After studying the somewhat elaborate menu designated for that level, we wondered if we wouldn't be happier in the base-ment bistro, but the obliging staff said we could stay put and order from either menu - the bistro list is properly simpler and more modestly priced.

Bleeding Heart has always maintained a French identity in the kitchen; the style of The Don's chef, Matt Burns, is more what you might call modern British.

From bistro first courses "our own peat-smoked salmon" with home-made focaccia - a weird pairing - and seared peppered beef with shallots, fines herbes and balsamic dressing were ra-ra skirts of protein, perfectly all right but not feeling worth £6.50 and £6.75 before 12.5 per cent service. Pressed terrine of grilled vegetables with an aged sherry vinaigrette was a rather claggy vegetable pile-up, with cabbage making too intrusive a statement.

A restaurant main course of New Zealand venison with garlic pommes purées, honey-roast parsnips and a shallot sauce, featured thin, credit card-size slices of rosy meat. The assembly was fine, but it didn't stop me reaching for the rather good chips that came with the bistro dish of "lamburger" with caramelised red onions, chosen by my sister.

Coq au vin is a surprisingly difficult dish to perfect, and the kitchen had not managed it. The pale fowl was stringy and the garnishes of lardons and onions sat idly by rather than empathising, emoting, melding; what the constituent parts of that classic dish should do. Also, barely cooked thin green beans do not stand in satisfactorily for parsley-dusted croutons of fried bread.

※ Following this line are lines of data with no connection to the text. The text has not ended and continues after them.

(** ** Replacing a child list does not disturb the children *)

Lemma operation_least_fuel fuel a h s :
  operation fuel a h = (Ok s, h) →
  ∃ k, operation k a h = (Ok s, h) ∧
       ∀ m s', m < k → operation m a h ≠ (Ok s', h).
Proof.
  induction fuel as [|fuel IH]; [done|]. intros Hs.
  destruct (operation fuel a h) as [[s0|e] h0] eqn:Hprev.
  - pose proof (operation_Ok_heap _ _ _ _ _ Hprev) as ->.
    apply IH. rewrite (operation_mono_S _ _ _ _ Hprev) in Hs. by simplify_eq.
  - exists (S fuel). split; [done|]. intros m s' Hm Hs'.
    apply (operation_mono m fuel) in Hs'; [|lia]. congruence.
Qed.

(** Calls too shallow to reach a successful call of [self] do not depend
    on the object stored at [self]. *)
Lemma operation_frame h self o k :
  (∀ m s', m < k → operation m self h ≠ (Ok s', h)) →
  ∀ m a s, m < k →
    operation m a h = (Ok s, h) →
    operation m a (<[self := o]> h) = (Ok s, <[self := o]> h).
Proof.
  intros Hself. induction m as [|m IH]; intros a s Hm Hs; [done|].
  assert (self ≠ a) as Hne.
  { intros ->. by apply (Hself (S m) s). }
  destruct (h !! a) as [[name c|name p children]|] eqn:Ha.
  - rewrite (operation_S_File _ _ _ _ _ Ha) in Hs. injection Hs as <-.
    eapply operation_S_File. by rewrite lookup_insert_ne.
  - apply (operation_S_Folder_Ok _ _ _ _ _ _ _ Ha) in Hs as (rs & HF & ->).
    eapply operation_S_Folder_Ok; [by rewrite lookup_insert_ne|].
    exists rs. split; [|done].
    eapply Forall2_impl; [exact HF|]. intros c r Hc. apply IH; [lia|done].
  - simpl in Hs. by rewrite Ha in Hs.
Qed.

Early on, we had spotted the savoury of French Rarebit: toasted Reblochon Fermier on potato and garlic bread. It did not eat quite as well as it reads, but it cheerfully accompanied what remained of the Western Australian bottle of Fifth Leg, Devils Lair Vineyards 1998 at £25.95, which the sommelier had advised as perhaps preferable to the more expensive second wine of Ch?teau Talbot, Connetable Talbot 1997, which we had been considering. He then allowed us to compare the two and we thought him right.

Of course, at The Don it is port, sherries and madeiras you should be exploring, and the list facilitates this. Every day, a bottle of vintage port is decanted and made available by the glass. In addition, more than a dozen bottles of vintage port can be decanted to order. Should such behaviour put you in mind of Christmas parties, note that there is a private room downstairs - a quite atmospheric room - for up to 24 guests, at a minimum charge of £1,000. Happy City Christmas.